We stopped for a fresh orange juice and hot croissant in a tiny café with a window facing the brilliant blue sea. What a lovely spot for breakfast . If only we could bottle it and take it home with us.. The square was nothing short of charming. Us and two others so plenty of photo opportunities .

From here it was possible to walk down narrow alleys with just room for one person to slide between the house walls. These little alleyways lead down to the sea and the walls that defended the town. We walked the southern ramparts with one eye on the town and the other on the sea . Monemvasia is in a cove and cannot be seen from the sea. We walked and walked – all the time feeling as if we were in a dream world. No voices , no people. Only one way in . Monemvasia actually means one entrance and it was certainly true here.

We walked the southern ramparts to the sentry walk . All the time with the sea twinkling to one side of us. This is one of those picture perfect places. The sort of place you want to bottle up and take home with you.



The town did wake up though as the young adults from college turned up and piled into the streets. Their laughter and chatter echoed and bounced off the walls.

We just keep finding these little gems around every corner. Suzy has come up trumps again.



Sometimes things don't go according to plan. Today was one of those. After Monemvasia we had made plans to stop of Gythio the Gateway to the Mani supposedly a lively little town with a good nightlife and excellent shops. . Our Michelin Guide enthused about it being the most attractive town in the Pelopennese. I can testify it was the busiest. Its main street was heaving with cars making it fairly impossible to park Suzy. Cars were manoevering into whatever space they could find. A nightmare in anyones books. The quayside to be fair did look inviting with plenty of cafes and shops but there was no way we were getting to see any of it. The Mani is famous for its Maniot feuds and its towers that make it a mini San Gimignano. Talking of feuds we have generally found the Greek driving is not as bad as we expected. However a few days after leaving Gythio we were passed by a young impatient Greek driver honking as he overtook us and giving us rude gestures as he past by. Well you always have one of them don't you?

We stopped the night at Camping Gythion Bay. We are back in the land of water filled swimming pools and receipts . Of Germans and Dutch and the few French thrown in. The campsite was a little too far out of Gythio. There was a bus which stopped outside the campsite but the times were vague . We never did work out the times so gave up in the end. The site owner was pleasant and Dutch. It was an ACSI site which meant it would cost 17 euros per night to stay.

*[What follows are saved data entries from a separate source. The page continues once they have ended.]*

(** * Auto-heal for ALB/NLB targets: decision logic and lambda handlers

    A shallow embedding of the Python sources

      - [src/decision_engine/repair_priority.py]
      - [src/decision_engine/decision_model.py]
      - [src/lambda/utils/helpers.py]
      - [src/lambda/diagnostics/handler.py]
      - [src/lambda/auto_heal/handler.py]
      - [src/lambda/verify/handler.py]
      - [src/lambda/target_monitor/handler.py]

    Python dictionaries are finite maps from strings to dynamically typed
    values; exceptions are an explicit error result; calls to AWS are
    answered by an environment record and logged in a trace of issued
    requests. *)

From Stdlib Require Import ZArith QArith Lqa List Ascii String.
From stdpp Require Import base option gmap strings list.

Local Open Scope Z_scope.

(** ** Python values *)

(** A Python number (an [int], a [Decimal] or a finite [float]) is
    represented by its mathematical value; the three non-finite floats are
    kept apart.  Comparisons between Python numbers, also of different
    types, are by mathematical value.  The arithmetic the modelled code
    performs on such numbers is taken to be exact: it is for the integer
    penalties subtracted from [100.0], and for the cooldown, where minutes
    are multiplied by [60] and a time difference is turned into seconds, up
    to the rounding of a float. *)
Inductive number : Type :=
  | Fin (q : Q)
  | PosInf
  | NegInf
  | NaN.

Definition Qltb (x y : Q) : bool :=
  Qnum x * QDen y <? Qnum y * QDen x.

(** [a < b] on Python numbers: false as soon as one side is NaN. *)
Definition num_ltb (a b : number) : bool :=
  match a, b with
  | NaN, _ | _, NaN => false
  | Fin x, Fin y => Qltb x y
  | Fin _, PosInf => true
  | Fin _, NegInf => false
  | PosInf, _ => false
  | NegInf, NegInf => false
  | NegInf, _ => true
  end.

(** [a <= b] on Python numbers. *)
Definition num_leb (a b : number) : bool :=
  match a, b with
  | NaN, _ | _, NaN => false
  | Fin x, Fin y => negb (Qltb y x)
  | Fin _, PosInf => true
  | Fin _, NegInf => false
  | PosInf, PosInf => true
  | PosInf, _ => false
  | NegInf, _ => true
  end.

(** [a == b] on Python numbers. *)
Definition num_eqb (a b : number) : bool :=
  match a, b with
  | Fin x, Fin y => Qeq_bool x y
  | PosInf, PosInf => true
  | NegInf, NegInf => true
  | _, _ => false
  end.

Definition num_of_Z (z : Z) : number := Fin (inject_Z z).

Coercion num_of_Z : Z >-> number.

(** The values that are stored in the dictionaries of this program: JSON
    scalars.  [bool] is a subtype of [int] in Python, which [as_number]
    accounts for. *)
Inductive value : Type :=
  | VNone
  | VBool (b : bool)
  | VNum (n : number)
  | VStr (s : string).

#[export] Instance value_inhabited : Inhabited value := populate VNone.

Abbreviation dict := (gmap string value).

Clean toilets and showers, a beach close by but the restaurant was closed. There was a garage opposite with a small supermarket. It was dark and gloomy inside , sold no bread but I could buy string. The owner took an age to come and serve me. I almost gave up . . It reminded me of Arkwrights shop in Open All Hours. Swifts nested in the eaves of the showers. We had intended to stay a couple of days but because we were not able to get into Gythio we changed our minds. This was not quite the heaven of a campsite we were looking for. Having said that there were some pretty big oranges on the trees that needed picking and who was I to refuse to do them. They are delicious cut into quarters, ripe and juicy. The oranges made up for the lack of a restaurant and fresh bread.